No line before the one containing "come first served. *)" is to be output; retype exactly that line and all lines that follow it to the end of the records.

Records from a dataset:
▬▬▬▬▬▬▬▬▬▬
(** C9. When the site listing parses to an object whose [plugins] array
    holds, after entries that are complete, an object entry without a
    name or without a description, and the emporium listing is usable:
    the description rule raises a [KeyError] on the missing key before
    appending anything; if the name is what is missing, the symmetry rule
    and the completeness rule raise a [KeyError] on it as well; and a run
    of [main] whose per-plugin checks complete ends in that [KeyError],
    with nothing printed and no exit status. *)
Theorem listing_entry_without_key_raises (E : Env) (d : list (string * json))
    (good : list json) (bad : list (string * json)) (more : list json) (emporium : json) :
  load_json E (SITE_MARKETPLACE E) = Ok (JObj d) ->
  Py.dict_lookup "plugins" d = Some (JArr (good ++ JObj bad :: more)) ->
  forallb complete_entry good = true ->
  Py.dict_has "name" bad && Py.dict_has "description" bad = false ->
  load_json E (EMPORIUM_MARKETPLACE E) = Ok emporium ->
  Py.truthy emporium = true ->
  raises (check_description_consistency E) [] (KeyError (JStr (missing_key bad))) /\
  (Py.dict_has "name" bad = false ->
   raises (check_emporium_vs_site E) [] (KeyError (JStr "name"))) /\
  (Py.dict_has "name" bad = false ->
   forall site_meta,
     load_json E (SITE_META E) = Ok site_meta -> meta_shaped site_meta = true ->
     exists new, raises (check_site_meta_completeness E) new (KeyError (JStr "name"))) /\
  (forall json_mode PLUGIN_DIRS fs,
     per_plugin_checks E PLUGIN_DIRS [] = (fs, Ok tt) ->
     main E json_mode PLUGIN_DIRS = Raise (KeyError (JStr (missing_key bad)))).
Proof.
  intros Hs Hp Hg Hb He Hte.
  pose proof (lookup_truthy _ _ Hp) as Hts.
  assert (Hdesc : raises (check_description_consistency E) []
                         (KeyError (JStr (missing_key bad)))).
  { unfold check_description_consistency.
    apply raises_lift_bind with (a := JObj d); [exact Hs|].
    apply raises_lift_bind with (a := emporium); [exact He|].
    rewrite Hts, Hte. cbn [negb orb].
    apply raises_lift_bind with (a := JArr (good ++ JObj bad :: more));
      [cbn; now rewrite Hp|].
    apply raises_lift_bind with (a := good ++ JObj bad :: more); [reflexivity|].
    apply raises_lift_raise. now apply collect_descs_raises. }
  split; [exact Hdesc|]. split; [|split].
  - intros Hn. unfold check_emporium_vs_site.
    apply raises_lift_bind with (a := JObj d); [exact Hs|].
    apply raises_lift_bind with (a := emporium); [exact He|].
    rewrite Hts, Hte. cbn [negb orb].
    apply raises_lift_bind with (a := JArr (good ++ JObj bad :: more));
      [cbn; now rewrite Hp|].
    apply raises_lift_bind with (a := good ++ JObj bad :: more); [reflexivity|].
    apply raises_lift_raise. now apply collect_names_raises.
  - intros Hn site_meta Hm Hms.
    destruct (meta_shaped_plugins _ Hms) as [Htm [entries [Hge [Hent Hobj]]]].
    eexists. unfold check_site_meta_completeness.
    apply raises_lift_bind with (a := JObj d); [exact Hs|].
    apply raises_lift_bind with (a := site_meta); [exact Hm|].
    rewrite Hts, Htm. cbn [negb orb].
    apply raises_lift_bind with (a := JObj entries); [exact Hge|].
    apply raises_lift_bind with (a := JArr (good ++ JObj bad :: more));
      [cbn; now rewrite Hp|].
    apply raises_lift_bind with (a := good ++ JObj bad :: more); [reflexivity|].
    apply raises_for_each with
      (g := fun p => match entry_name p with
                     | Some n => completeness_findings site_meta n
                     | None => []
                     end).
    + intros p Hin. rewrite forallb_forall in Hg.
      destruct (complete_entry_name _ (Hg _ Hin)) as [n Hn'].
      rewrite Hn'. now apply completeness_entry with (entries := entries).
    + apply raises_lift_raise. cbn. now rewrite (dict_has_false _ _ Hn).
  - intros json_mode PLUGIN_DIRS fs Hpp. unfold main, run_checks.
    unfold bind at 1. rewrite Hpp. unfold bind at 1.
    specialize (Hdesc fs). rewrite Hdesc. reflexivity.
Qed.

Lemma listing_entry_without_key_raises_witness :
  main (Example.env_of Example.incomplete_disk) false []
  = Raise (KeyError (JStr "description")).
Proof.
  exact (proj2 (proj2 (proj2
           (listing_entry_without_key_raises (Example.env_of Example.incomplete_disk)
              (d := [("plugins",
                      JArr ([JObj [("name", JStr "herald");
                                   ("description", JStr "Daily digest")]]
                            ++ JObj Example.incomplete_entry :: []))])
              [JObj [("name", JStr "herald"); ("description", JStr "Daily digest")]]
              Example.incomplete_entry []
              (emporium := Example.emporium_listing)
              eq_refl eq_refl eq_refl eq_refl eq_refl eq_refl)))
           false [] [] eq_refl).
Defined.

(** ** C10: a source that parses to nothing *)

Lemma site_tail_skips E cache sm (k : json -> M unit) :
  site_meta_seen E cache = Ok sm -> Py.truthy sm = false ->
  emits (bind (if negb (is_none cache) then ret cache
               else lift (load_json E (SITE_META E)))
              (fun site_meta => when (Py.truthy site_meta) (k site_meta)))
        [] tt.
Proof.
  intros Hsm Ht. apply emits_bind_nil with (a := sm).
  - unfold site_meta_seen in Hsm. destruct (is_none cache); cbn [negb].
    + rewrite Hsm. apply emits_lift.
    + injection Hsm as <-. apply emits_ret.
  - rewrite Ht. apply emits_ret.
Qed.

Lemma bind_ext {A B} (m : M A) (k k' : A -> M B) :
  (forall a fs, k a fs = k' a fs) -> forall fs, bind m k fs = bind m k' fs.
Proof.
  intros H fs. unfold bind. destruct (m fs) as [fs' [a|e]]; [apply H | reflexivity].
Qed.

Lemma version_rule_falsy_index E1 E2 dir cache sm :
  get_plugin_json E1 dir = get_plugin_json E2 dir ->
  get_changelog_version E1 dir = get_changelog_version E2 dir ->
  site_meta_seen E1 cache = Ok sm -> Py.truthy sm = false ->
  fs_exists E2 (SITE_META E2) = false ->
  forall fs, check_version_consistency E1 dir cache fs
             = check_version_consistency E2 dir JNull fs.
Proof.
  intros Hpj Hcl Hsm Ht Habs.
  assert (Hsm2 : site_meta_seen E2 JNull = Ok JNull).
  { unfold site_meta_seen, load_json. cbn [is_none]. now rewrite Habs. }
  unfold check_version_consistency. rewrite Hpj, Hcl.
  apply bind_ext. intros pj fs1. destruct (is_none pj); [reflexivity|].
  revert fs1. apply bind_ext. intros cv fs2.
  destruct (negb (Py.is_str cv) || negb (Py.truthy cv)); [reflexivity|].
  revert fs2. apply bind_ext. intros cl fs3.
  revert fs3. apply bind_ext. intros _ fs4.
  rewrite (site_tail_skips E1 cache _ Hsm Ht fs4).
  rewrite (site_tail_skips E2 JNull _ Hsm2 eq_refl fs4).
  reflexivity.
Qed.

Lemma version_rule_hollow_manifest E dir cache pj :
  get_plugin_json E dir = Ok pj -> pj = JNull \/ pj = JObj [] ->
  emits (check_version_consistency E dir cache) [] tt.
Proof.
  intros Hpj [-> | ->].
  - unfold check_version_consistency.
    apply emits_lift_bind with (a := JNull); [exact Hpj | apply emits_ret].
  - apply version_rule_skips with (items := []); [exact Hpj | discriminate].
Qed.

Lemma description_rule_skips E a b :
  load_json E (SITE_MARKETPLACE E) = Ok a ->
  load_json E (EMPORIUM_MARKETPLACE E) = Ok b ->
  Py.truthy a = false \/ Py.truthy b = false ->
  emits (check_description_consistency E) [] tt.
Proof.
  intros Ha Hb Hf. unfold check_description_consistency.
  apply emits_lift_bind with (a := a); [exact Ha|].
  apply emits_lift_bind with (a := b); [exact Hb|].
  destruct Hf as [-> | ->]; [|rewrite orb_true_r]; apply emits_ret.
Qed.

Lemma symmetry_rule_skips E a b :
  load_json E (SITE_MARKETPLACE E) = Ok a ->
  load_json E (EMPORIUM_MARKETPLACE E) = Ok b ->
  Py.truthy a = false \/ Py.truthy b = false ->
  emits (check_emporium_vs_site E) [] tt.
Proof.
  intros Ha Hb Hf. unfold check_emporium_vs_site.
  apply emits_lift_bind with (a := a); [exact Ha|].
  apply emits_lift_bind with (a := b); [exact Hb|].
  destruct Hf as [-> | ->]; [|rewrite orb_true_r]; apply emits_ret.
Qed.

Lemma completeness_rule_skips E a b :
  load_json E (SITE_MARKETPLACE E) = Ok a ->
  load_json E (SITE_META E) = Ok b ->
  Py.truthy a = false \/ Py.truthy b = false ->
  emits (check_site_meta_completeness E) [] tt.
Proof.
  intros Ha Hb Hf. unfold check_site_meta_completeness.
  apply emits_lift_bind with (a := a); [exact Ha|].
  apply emits_lift_bind with (a := b); [exact Hb|].
  destruct Hf as [-> | ->]; [|rewrite orb_true_r]; apply emits_ret.
Qed.
Lemma active_index_in_bounds_witness :
  let proxy := {| proxy_target := Mock.Cockroach; proxy_get := get_trap |} in
  let w :=
    snd (read proxy 8 "SOUND" (Mock.fresh no_config [Mock.Cockroach; Mock.Dog])) in
  0 <= _activeProvider (self w) < List.length (_providers (self w)).
Proof.
  apply (active_index_in_bounds
           (snd (read {| proxy_target := Mock.Cockroach; proxy_get := get_trap |}
                   8 "SOUND" (Mock.fresh no_config [Mock.Cockroach; Mock.Dog])))).
  - apply reach_read; [exact mock_reachable|reflexivity].
  - cbn. discriminate.
Defined.

(** ** [initialize] *)

(** C9. After the constructor and any registrations, [initialize] throws
    exactly when no provider was registered, and then it throws its own
    [Error]; with a provider registered it returns the proxy, which wraps
    the first provider and reads through [get_trap]. [initialize] is a
    function of the instance alone: it asks nothing of any provider and
    has nothing to retry. *)
Theorem initialize_throws_iff_no_provider (config : FailoverProviderConfig)
  (providers : list Provider) (rnd : random) :
  exists this rnd',
    addProviders providers (constructor config) rnd = (Normal this, rnd')
    /\ ((exists er, initialize this = Throw er) <-> providers = [])
    /\ (providers = [] ->
        initialize this
        = Throw (VError "Error"
            "Cannot initialize an empty provider. Call `addProvider` before this function."))
    /\ (forall first rest,
          providers = first :: rest ->
          initialize this
          = Normal {| proxy_target := first; proxy_get := get_trap |}).
Proof.
  destruct (addProviders_registers providers (constructor config) rnd)
    as (this & rnd' & Hadd & Hmap & _).
  exists this, rnd'. split; [exact Hadd|]. cbn in Hmap.
  unfold initialize.
  destruct (_providers this) as [|[i pv m] entries]; cbn in Hmap; subst providers.
  - split; [split; eauto|]. split; [reflexivity|]. discriminate.
  - split; [split; [intros (er & H)|]; discriminate|].
    split; [discriminate|]. intros first rest [= <- _]. reflexivity.
Qed.

(** ** What an access leaves untouched *)





(** ** The tests of the repository *)

Example should_switch_provider_sync :
  let proxy := {| proxy_target := Mock.Cockroach; proxy_get := get_trap |} in
  fst (access proxy 8 "syncSpeak" []
         (Mock.fresh no_config [Mock.Cockroach; Mock.Dog; Mock.Cat]))
  = Returned (VString "woof").
Proof. reflexivity. Qed.
Lemma znth_app {A} (l l' : list A) i :
  0 <= i -> znth (l ++ l') i = if i <? zlen l then znth l i else znth l' (i - zlen l).
Proof.
  intros Hi. unfold zlen. rewrite znth_lookup by done. zbool.
  - rewrite lookup_app_l, znth_lookup by lia. done.
  - rewrite lookup_app_r, znth_lookup by lia. f_equal. lia.
Qed.

Lemma zread_Some {A} (l : list A) off n :
  0 <= off -> 0 <= n -> off + n <= zlen l ->
  exists x, zread l off n = Some x /\ zlen x = n /\
    forall i, 0 <= i < n -> znth x i = znth l (off + i).
Proof.
  intros H1 H2 H3. unfold zread. zbool; try lia. cbn. eexists. split; [done|].
  unfold zlen in *. rewrite length_take, length_drop. split; [lia|]. intros i Hi.
  rewrite !znth_lookup by lia. rewrite lookup_take_lt, lookup_drop by lia. f_equal. lia.
Qed.

Lemma zwrite_Some {A} (l : list A) off x :
  0 <= off -> off + zlen x <= zlen l ->
  exists l', zwrite l off x = Some l' /\ zlen l' = zlen l /\
    forall i, 0 <= i -> znth l' i =
      if (off <=? i) && (i <? off + zlen x) then znth x (i - off) else znth l i.
Proof.
  intros H1 H2. unfold zwrite. zbool; try lia. cbn. eexists. split; [done|].
  unfold zlen in *. rewrite !length_app, length_take, length_drop. split; [lia|]. intros i Hi.
  rewrite znth_lookup by done. zbool; cbn [andb].
  - rewrite lookup_app_r by (rewrite length_take; lia). rewrite length_take.
    rewrite lookup_app_l by lia. rewrite znth_lookup by lia. f_equal. lia.
  - rewrite lookup_app_l by (rewrite length_take; lia).
    rewrite lookup_take_lt, znth_lookup by lia. done.
  - rewrite !lookup_app_r by (rewrite ?length_app, ?length_take; lia).
    rewrite length_take, lookup_drop, znth_lookup by lia. f_equal. lia.
  - lia.
Qed.
Lemma step_refines h0 q h o l' r :
  inv q h -> same_table h0 h ->
  (forall s e, h0 !! s = Some e -> prio_range (schedee_priority_get e)) ->
  spec_step h0 (all_items q) o = Some (l', r) ->
  exists q' h', step q h o = Some (q', h', r) /\ inv q' h' /\ same_table h0 h' /\ all_items q' = l'.
Proof.
  intros Hi Hsame Hpr Hs.
  assert (forall m, rq_first (elig h m) (all_items q) = rq_first (elig h0 m) (all_items q)) as Hrf.
  { intros m. apply first_elig_ext. intros s _. by apply same_table_elig. }
  destruct o as [s|s|m|m]; cbn [spec_step step] in *.
  - destruct (h0 !! s) as [e|] eqn:He; [|done]. cbn [mbind option_bind] in Hs.
    case_decide as Hin; simplify_eq. pose proof (Hsame s) as Hse. rewrite He in Hse.
    destruct (h !! s) as [e'|] eqn:He'; cbn in Hse; [|done]. injection Hse as Hp Ha.
    assert (schedee_priority_get e' = schedee_priority_get e) as Hg
      by (unfold schedee_priority_get; by rewrite Hp).
    destruct (insert_ok q h s e' Hi He') as (q' & -> & Hi' & Hit);
      [rewrite Hg; by eapply Hpr|done|].
    cbn [mbind option_bind]. eexists q', _. split; [done|]. split; [done|]. split; [|by rewrite Hit, Hg].
    intros x. destruct (decide (s = x)) as [<-|].
    + rewrite lookup_insert_eq, He. cbn. by rewrite Hp, Ha.
    + rewrite lookup_insert_ne by done. apply Hsame.
  - case_decide as Hin; simplify_eq.
    destruct (remove_ok q h s Hi Hin) as (q' & -> & Hi' & Hit & _). cbn [mbind option_bind].
    by exists q', h.
  - simplify_eq. rewrite (get_next_spec q h m Hi), Hrf. cbn [mbind option_bind].
    by exists q, h.
  - destruct (extract_spec q h m Hi) as (q' & -> & Hi' & Hit). cbn [mbind option_bind].
    rewrite Hrf in *. exists q', h. destruct (rq_first _ _); by simplify_eq.
Qed.

Lemma run_refines_from h : (forall s e, h !! s = Some e -> prio_range (schedee_priority_get e)) ->
  forall os l rs q h0, inv q h0 -> same_table h h0 -> spec_run h (all_items q) os = Some (l, rs) ->
  exists q' h', run q h0 os = Some (q', h', rs) /\ inv q' h' /\ all_items q' = l.
Proof.
  intros Hpr os. induction os as [|o os IH]; intros l rs q h0 Hi Hsame Hs; cbn in *.
  - simplify_eq. by exists q, h0.
  - destruct (spec_step h (all_items q) o) as [[l1 r]|] eqn:E1; cbn [mbind option_bind] in Hs; [|done].
    destruct (step_refines h q h0 o l1 r Hi Hsame Hpr E1) as (q1 & h1 & -> & Hi1 & Hs1 & <-).
    cbn [mbind option_bind].
    destruct (spec_run h (all_items q1) os) as [[l2 rs2]|] eqn:E2; cbn [mbind option_bind] in Hs; [|done].
    simplify_eq. destruct (IH _ _ _ _ Hi1 Hs1 E2) as (q2 & h2 & -> & Hi2 & Hit2).
    cbn [mbind option_bind]. by exists q2, h2.
Qed.

(** C8: the array of lists with its bit map refines the plain priority queue.
    From the initial state, every sequence of operations the reference accepts
    runs without failure and returns the same schedees: a search finds the
    first eligible schedee of the highest level, and a level is served first
    come first served. *)
Theorem runq_refines h os l rs :
  (forall s e, h !! s = Some e -> prio_range (schedee_priority_get e)) ->
  spec_run h [] os = Some (l, rs) ->
  exists q h', run init h os = Some (q, h', rs) /\ inv q h' /\ all_items q = l.
Proof.
  intros Hpr Hs. eapply (run_refines_from h Hpr); [apply init_ok|done|]. exact Hs.
Qed.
▬▬▬▬▬▬▬▬▬▬
• Written solution
    come first served. *)
Theorem runq_refines h os l rs :
  (forall s e, h !! s = Some e -> prio_range (schedee_priority_get e)) ->
  spec_run h [] os = Some (l, rs) ->
  exists q h', run init h os = Some (q, h', rs) /\ inv q h' /\ all_items q = l.
Proof.
  intros Hpr Hs. eapply (run_refines_from h Hpr); [apply init_ok|done|]. exact Hs.
Qed.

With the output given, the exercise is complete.